In order to differentiate themselves, Genest said, publishers are becoming increasingly author-centric, deploying new technologies that assist authors, such as, collaborative writing tools, improved submission systems, and author dashboards that track articles during the publication process and their reach/citations after release. There are also new ways to make articles more understandable by enhancing their online content with graphics, videos, hyperlinked citations, and research resource identifiers, for instance.
“I’m at the intersection of biomedicine & life”
According to Stephanie Eberle, M.Ed., assistant dean and executive director, BioSci Careers, this course is one of eleven “high visibility” immersion courses that are unique to Stanford. Eberle worked with academic and industry professionals to design these courses (see sidebar) for all Biosciences home programs and related programs. Two former class participants of the scientific communications course commented on how it benefited them.
Rebecca McClellan, sixth-year graduate student, chemistry, is researching polymers that can be used in gene therapy to penetrate cell membranes to deliver mRNA. She is not necessarily someone you would expect to enroll in this course, but McClellan signed up upon the advice of a friend in 2018. She discovered she loved describing the research to non-scientists, “like my mom,” she said.
“It’s easy to think of yourself just within the context of other scientists,” McClellan said. “I wanted to look outside my home program to learn about jobs where scientists work. At first, I felt I had to justify taking the time. But then I thought, I’m a trainee, and that’s what I’m supposed to be doing. I’m trying to learn as much as I can!”
Now, she is working part-time in science communications for Stanford ChEM-H, penning articles about mucin proteins and their role in the flu and Covid-19.

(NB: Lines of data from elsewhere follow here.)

(** The clock moves from 99 to 102 between the two iterations: the store
    recorded at 92 is returned, the older one recorded at 90 is not. *)
Lemma StoresFailedFor_at_least_witness :
  fst (StoresFailedFor (fun i => match i with O => 99 | _ => 102 end)
         (FailoverStatus.mk [Store.mk "dn-0" "" 90; Store.mk "dn-1" "" 92]) 10)
  = [Store.mk "dn-1" "" 92].
Proof.
  apply (StoresFailedFor_at_least (fun i => match i with O => 99 | _ => 102 end)
           (FailoverStatus.mk [Store.mk "dn-0" "" 90; Store.mk "dn-1" "" 92]) 10).
  rewrite minDuration_value, maxDuration_value. lia.
Defined.

(** C6 as stated fails at the boundary and for a zero duration: a store
    recorded exactly at [now - d] is returned although it is not older
    than [now - d], and with [d = 0] the store recorded at [now - d/2] is
    returned. *)
Lemma StoresFailedFor_not_strictly_older :
  (In (Store.mk "dn-0" "" 90)
      (fst (StoresFailedFor (fun _ => 100) (FailoverStatus.mk [Store.mk "dn-0" "" 90]) 10))
   /\ ~ (Store.LastTransitionTime (Store.mk "dn-0" "" 90) < 100 - 10)) /\
  In (Store.mk "dn-0" "" (100 - 0 / 2))
     (fst (StoresFailedFor (fun _ => 100)
             (FailoverStatus.mk [Store.mk "dn-0" "" (100 - 0 / 2)]) 0)).
Proof.
  split; [split|].
  - vm_compute. left. reflexivity.
  - simpl. lia.
  - vm_compute. left. reflexivity.
Qed.

(** Whatever the clock does, each store is judged against the reading of
    its own iteration, and a second call with the same readings returns
    the same stores. *)
Lemma StoresFailedFor_loop_readings now d failed :
  forall i st,
    In st (StoresFailedFor_loop now i failed d []) ->
    exists k, nth_error failed k = Some st /\
              d <= Time.Sub (now (i + k)%nat) (Store.LastTransitionTime st).
Proof.
  induction failed as [|x rest IH]; intros i st; simpl; [tauto|].
  rewrite StoresFailedFor_loop_app. intros Hin. apply in_app_or in Hin.
  destruct Hin as [Hin|Hin].
  - destruct (d <=? Time.Sub (now i) (Store.LastTransitionTime x)) eqn:E; simpl in Hin;
      [|tauto].
    destruct Hin as [<-|[]]. exists 0%nat. split; [reflexivity|].
    rewrite Nat.add_0_r. apply Z.leb_le. exact E.
  - destruct (IH _ _ Hin) as [k [Hk Hf]]. exists (S k). split; [exact Hk|].
    rewrite Nat.add_succ_r. exact Hf.
Qed.

End Failover.

(** ** The identity is a hex digest of the three fields *)

Section Digest.

Lemma be_bytes_length n x : length (Sha1.be_bytes n x) = n.
Proof.
  unfold Sha1.be_bytes. rewrite length_map, length_rev, length_seq. reflexivity.
Qed.

Lemma be_bytes_range n x : Forall Sha1.is_byte (Sha1.be_bytes n x).
Proof.
  unfold Sha1.be_bytes. apply List.Forall_forall. intros b Hb.
  apply in_map_iff in Hb. destruct Hb as [i [<- _]].
  change 255 with (Z.ones 8). rewrite Z.land_ones by lia.
  unfold Sha1.is_byte. change 256 with (2 ^ 8). apply Z.mod_pos_bound. lia.
Qed.

Lemma Sum_length msg : length (Sha1.Sum msg) = 20%nat.
Proof.
  unfold Sha1.Sum. cbv zeta. rewrite !length_app, !be_bytes_length. reflexivity.
Qed.

Lemma Sum_range msg : Forall Sha1.is_byte (Sha1.Sum msg).
Proof.
  unfold Sha1.Sum. cbv zeta. repeat (apply Forall_app; split); apply be_bytes_range.
Qed.

Lemma hex_length bs : String.length (Sha1.hex bs) = (2 * length bs)%nat.
Proof.
  induction bs as [|b rest IH]; simpl; [reflexivity|]. rewrite IH. lia.
Qed.

Lemma hex_digit_inj d1 d2 :
  0 <= d1 < 16 -> 0 <= d2 < 16 -> Sha1.hex_digit d1 = Sha1.hex_digit d2 -> d1 = d2.
Proof.
  intros H1 H2 H. unfold Sha1.hex_digit in H.
  apply (f_equal N_of_ascii) in H.
  assert (Hlt : forall d : Z, 0 <= d < 16 ->
                 (Z.to_N (if (d <? 10)%Z then (48 + d)%Z else (87 + d)%Z) < 256)%N).
  { intros d Hd. destruct (d <? 10); lia. }
  rewrite !N_ascii_embedding in H by (apply Hlt; assumption).
  destruct (Z.ltb_spec d1 10), (Z.ltb_spec d2 10); lia.
Qed.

“We need to think holistically about how our scientific training is important for many positions throughout science. Consider all the non-traditional jobs in marketing, research administration, policy, development, and non-profit, that need our scientific skills,” said McClellan. What are her future aspirations? She would like to work across multiple disciplines, ensuring the coordination of people, resources and projects. “I want to be a bridge between the ideas and the people.”
Another of Adams and Sainani’s proteges, Jonathan Wosen, PhD, 2019, immunology, now covers biotechnology for one of the nation’s major metropolitan newspapers, the San Diego Union-Tribune. Joining as the pandemic broke out, Wosen covers how San Diego’s research institutes and biotech industry are racing to develop Covid-19 vaccines, tests and treatments. His timing, coupled with his background in immunology, could not have been better.

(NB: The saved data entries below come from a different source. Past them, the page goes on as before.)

(** * QuantMarket-Lab: the analysis engine

    A shallow embedding of [src/analysis_engine.py] ([run_analysis] and
    [calculate_day_of_week_distribution]) together with the handful of
    pandas operations the two functions are written with.

    Conventions of the embedding:
    - a DataFrame is the list of its rows, in index order; a column (a
      Series) is the list of that column's values, obtained with [col];
    - Python integers are [Z]; a float64 value is the rational number it
      stands for, and there is no NaN.  [run_analysis] evaluates the
      arithmetic on the price columns exactly; what binary64 rounding does
      to the same expressions is made explicit with [Float64] below, for
      the point totals, the running sums of the charts and the percentages
      of the report;
    - the [Direction] column holds arbitrary strings, as in the source,
      which compares it with the literals 'UP', 'DOWN' and 'Break Even';
    - the empty dictionary returned for an empty frame is [None]. *)

From Stdlib Require Import List String Ascii ZArith QArith Qabs Qround Qpower Lia Lqa Bool Sorted Permutation.
From Stdlib Require SpecFloat.
Import ListNotations.

Local Open Scope Z_scope.

(** ** Data model *)

(** A calendar date (the [Date] column holds daily timestamps). *)
Record date : Type := mkDate { year : Z; month : Z; day : Z }.

(** One row of the cleaned input table. *)
Record PriceBar : Type := mkBar {
  Date : date;
  Open : Q;
  High : Q;
  Low : Q;
  Close : Q;
  Direction : string
}.

(** One row of [df_analysis]: the input columns and the four added ones. *)
Record AnalyzedBar : Type := mkAnalyzed {
  bar : PriceBar;
  Day_Name : string;
  Raw_Points : Q;
  Points_Display : Q;
  streak_group : Z
}.

(** The [summary_stats] dictionary.  The two date entries are kept as dates;
    their [strftime] rendering is not modelled. *)
Record SummaryStats : Type := mkStats {
  total_days : Z;
  up_days : Z;
  down_days : Z;
  break_even_days : Z;
  up_pct : Q;
  down_pct : Q;
  break_even_pct : Q;
  total_up_points_display : Q;
  total_down_points_display : Q;
  net_points_display : Q;
  longest_up_streak : Z;
  longest_down_streak : Z;
  longest_break_even_streak : Z;
  point_multiplier : Q;
  point_decimals : Z;
  actual_start_date : date;
  actual_end_date : date
}.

“Every day, I get to use my passion for science and storytelling to tell interesting, important stories about how science impacts people’s lives,” Wosen said. “It’s an honor, a privilege and, above all, a ton of fun.”
After studying immune system proteins in intestinal epithelium cells, in Elizabeth Mellins lab, Wosen rediscovered his journalistic passion through this course. He had been editor-in-chief of his high school paper. “Amy and Kristin showed me how I could combine my two passions -- science and writing.”

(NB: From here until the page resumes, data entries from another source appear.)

(** The padding of [digest] is what writing a 0x80 byte and zero bytes
    would do. *)
Lemma digestPad_writes st :
  tidy st ->
  digestPad st
  = writeAll (0x80 :: replicate (zerosAfter (cursorBytes (write 0x80 st))) 0) st.
Proof.
  intros Ht. pose proof (write_tidy 0x80 st Ht) as T1.
  unfold digestPad. cbv zeta. cbn [writeAll fold_left].
  change (fold_left (fun st x => write x st) ?l ?s) with (writeAll l s).
  set (st1 := write 128 st) in *.
  pose proof (cursorBytes_range st1 (proj1 (proj2 T1))) as Hr.
  rewrite (needsExtraBlock_cursor st1 (proj1 (proj2 T1))). unfold zerosAfter.
  destruct (Z.ltb_spec 56 (cursorBytes st1)) as [H | H].
  - destruct (Z.leb_spec (cursorBytes st1) 56) as [H' | _]; [lia|].
    replace (Z.to_nat (120 - cursorBytes st1))
      with (Z.to_nat (64 - cursorBytes st1) + 56)%nat by lia.
    rewrite replicate_add, writeAll_app, zeros_wrap by exact T1.
    assert (T2 : tidy (processBlock (withBlock (block st1) 16 24 st1))).
    { apply processBlock_tidy; unfold withBlock; fields; [apply T1 | auto]. }
    rewrite zeros_seek.
    + unfold cursorBytes at 1. rewrite processBlock_offset, processBlock_shift.
      unfold withBlock at 2; fields.
      change (Z.of_nat 0 * 4 + (3 - 24 / 8) + Z.of_nat 56) with 56.
      change (seek 56 ?s) with (setCursor 14 24 s).
      symmetry. apply processBlock_any_cursor.
    + exact T2.
    + unfold cursorBytes. rewrite processBlock_offset, processBlock_shift.
      unfold withBlock; fields.
      change (Z.of_nat 0 * 4 + (3 - 24 / 8) + Z.of_nat 56) with 56. lia.
  - destruct (Z.leb_spec (cursorBytes st1) 56) as [_ | H']; [|lia].
    rewrite zeros_seek by (try exact T1; lia).
    replace (cursorBytes st1 + Z.of_nat (Z.to_nat (56 - cursorBytes st1))) with 56 by lia.
    reflexivity.
Qed.

Lemma digest_writes st :
  tidy st ->
  snd (digest st)
  = writeAll ((0x80 :: replicate (zerosAfter (cursorBytes (write 0x80 st))) 0)
                ++ lengthBytes (totalLength st)) st.
Proof.
  intros Ht. unfold digest. cbv zeta. cbn [snd].
  rewrite digestLength_writes, digestPad_totalLength, digestPad_writes by exact Ht.
  rewrite writeAll_app. reflexivity.
Qed.

Lemma writeAll_position l st :
  validCursor (offset st) (shift st) ->
  cursorBytes (writeAll l st) = (cursorBytes st + Z.of_nat (length l)) mod 64 /\
  Z.of_nat (length (compressed (writeAll l st)))
  = Z.of_nat (length (compressed st)) + (cursorBytes st + Z.of_nat (length l)) / 64.
Proof.
  intros Hv. destruct (writeAll_cursor l st Hv) as (Hv' & E). cbv zeta in Hv', E.
  pose proof (cursorBytes_range _ Hv) as R. pose proof (cursorBytes_range _ Hv') as R'.
  split; Z.div_mod_to_equations; lia.
Qed.

Lemma zerosAfter_length n :
  zerosAfter ((Z.of_nat n + 1) mod 64) = Z.to_nat ((55 - Z.of_nat n) mod 64).
Proof.
  unfold zerosAfter. f_equal.
  destruct (Z.leb_spec ((Z.of_nat n + 1) mod 64) 56); Z.div_mod_to_equations; lia.
Qed.

(** On a fresh engine: all the bytes that go through [write] up to the end
    of [digest]. *)
Lemma digest_stream sync shared cs :
  cleanBlock shared ->
  snd (digest (updates cs (createJs sync shared)))
  = addLength (8 * Z.of_nat (length (bytesOf cs)))
      (writeAll (bytesOf cs
                 ++ (0x80 :: replicate (Z.to_nat ((55 - Z.of_nat (length (bytesOf cs))) mod 64)) 0)
                 ++ lengthBytes (8 * Z.of_nat (length (bytesOf cs))))
                (createJs sync shared)).
Proof.
  intros Hs. pose proof (createJs_tidy sync shared Hs) as T0.
  pose proof (updates_tidy cs _ T0) as Ht.
  rewrite digest_writes by exact Ht. rewrite updates_totalLength.
  rewrite updates_writeAll. rewrite write_addLength.
  assert (P : cursorBytes (addLength (Z.of_nat (length (bytesOf cs)) * 8)
                             (write 128 (writeAll (bytesOf cs) (createJs sync shared))))
              = (Z.of_nat (length (bytesOf cs)) + 1) mod 64).
  { change (cursorBytes (addLength ?n ?s)) with (cursorBytes s).
    change (write 128 (writeAll (bytesOf cs) (createJs sync shared)))
      with (writeAll [128] (writeAll (bytesOf cs) (createJs sync shared))).
    rewrite <- writeAll_app.
    rewrite (proj1 (writeAll_position _ _ (proj1 (proj2 T0)))).
    rewrite length_app. simpl length.
    change (cursorBytes (createJs sync shared)) with 0. f_equal. lia. }
  rewrite P, zerosAfter_length, writeAll_addLength, writeAll_app.
  f_equal; [lia|]. rewrite !writeAll_app. reflexivity.
Qed.

End DigestStream.

(** ** Whole words and whole blocks *)

Section Aligned.

Lemma words_cons4 x0 x1 x2 x3 rest :
  Fips.words (lowBytes (x0 :: x1 :: x2 :: x3 :: rest))
  = bigEndian x0 x1 x2 x3 :: Fips.words (lowBytes rest).
Proof. reflexivity. Qed.

Lemma words_length k bs :
  length bs = (4 * k)%nat -> length (Fips.words bs) = k.
Proof.
  revert bs. induction k as [|k IH]; intros bs H.
  - destruct bs; [reflexivity | simpl in H; lia].
  - destruct bs as [|x0 [|x1 [|x2 [|x3 rest]]]]; simpl in H; try lia.
    cbn [Fips.words length]. rewrite IH by lia. reflexivity.
Qed.

Lemma words_range k bs :
  length bs = (4 * k)%nat ->
  Forall (fun w => 0 <= w < 4294967296) (Fips.words (lowBytes bs)).
Proof.
  revert bs. induction k as [|k IH]; intros bs H.
  - destruct bs; [constructor | simpl in H; lia].
  - destruct bs as [|x0 [|x1 [|x2 [|x3 rest]]]]; simpl in H; try lia.
    rewrite words_cons4. constructor; [apply bigEndian_range | apply IH; lia].
Qed.

(** [S k] words written from a word boundary into zero words. *)
Lemma write_words k bs st :
  length bs = (4 * S k)%nat ->
  wfBlock (block st) -> shift st = 24 -> (offset st + S k <= 16)%nat ->
  (forall j, (offset st <= j < 16)%nat -> get (block st) j = 0) ->
  writeAll bs st
  = if (offset st + S k =? 16)%nat
    then processBlock
           (withBlock (take (offset st) (block st) ++ Fips.words (lowBytes bs)
                         ++ drop (offset st + S k) (block st))
                      (offset st + S k) 24 st)
    else withBlock (take (offset st) (block st) ++ Fips.words (lowBytes bs)
                      ++ drop (offset st + S k) (block st))
                   (offset st + S k) 24 st.
Proof.
  revert bs st. induction k as [|k IH]; intros bs st Hlen Hwf Hs Ho Hz.
  - destruct bs as [|x0 [|x1 [|x2 [|x3 [|x4 rest]]]]]; simpl in Hlen; try lia.
    rewrite write_word by (try assumption; try lia; apply Hz; lia).
    rewrite words_cons4. cbn [lowBytes map Fips.words].
    assert (Hl : (offset st < length (block st))%nat) by (destruct Hwf; lia).
    rewrite (insert_take_drop _ _ _ Hl).
    replace (offset st + 1)%nat with (S (offset st)) by lia. reflexivity.
  - destruct bs as [|x0 [|x1 [|x2 [|x3 rest]]]]; simpl in Hlen; try lia.
    change (x0 :: x1 :: x2 :: x3 :: rest) with ([x0; x1; x2; x3] ++ rest) at 1.
    rewrite writeAll_app.
    rewrite write_word by (try assumption; try lia; apply Hz; lia).
    destruct (Nat.eqb_spec (S (offset st)) 16) as [E | _]; [lia|].
    assert (Hl : (offset st < length (block st))%nat) by (destruct Hwf; lia).
    rewrite IH.
    + unfold withBlock; fields.
      replace (S (offset st) + S k)%nat with (offset st + S (S k))%nat by lia.
      rewrite (take_S_r _ _ (bigEndian x0 x1 x2 x3))
        by (apply list_lookup_insert_eq, Hl).
      rewrite take_insert_ge, drop_insert_lt by lia.
      rewrite words_cons4, <- app_assoc. cbn [app]. reflexivity.
    + lia.
    + unfold withBlock; fields. apply wfBlock_insert; [exact Hwf | apply bigEndian_range].
    + reflexivity.
    + unfold withBlock; fields. lia.
    + unfold withBlock; fields. intros j Hj. rewrite get_insert_ne by lia. apply Hz. lia.
Qed.

(** Sixty-four bytes from a block boundary: one [processBlock] on their
    sixteen words. *)
Lemma write_block bs st :
  length bs = 64%nat -> atBoundary st ->
  writeAll bs st
  = processBlock (withBlock (Fips.words (lowBytes bs) ++ drop 16 (block st)) 16 24 st).
Proof.
  intros Hlen (Hc & Ho & Hs).
  assert (Hz : forall j, (offset st <= j < 16)%nat -> get (block st) j = 0)
    by (intros j Hj; apply cleanBlock_get; [exact Hc | lia]).
  assert (Hk : (offset st + 16 <= 16)%nat) by lia.
  rewrite (write_words 15 bs st Hlen (proj1 Hc) Hs Hk Hz).
  rewrite Ho. reflexivity.
Qed.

While completing his PhD studies, Wosen wrote about drug research, development and safety for STAT News and interned for SoM communications. After graduation, he began a one-year science communication master’s program at the University of California, Santa Cruz, before joining the Union-Tribune in April.
Every day, Wosen is immersed in science, explaining to thousands of people how researchers developed a new molecule that makes nerves glow during brain surgery or how scientists are using artificial intelligence to find new uses for old drugs. He also covers the San Diego Zoo and has written about how zoo researchers cloned an endangered horse from frozen, 40-year-old cells. He couldn’t be happier.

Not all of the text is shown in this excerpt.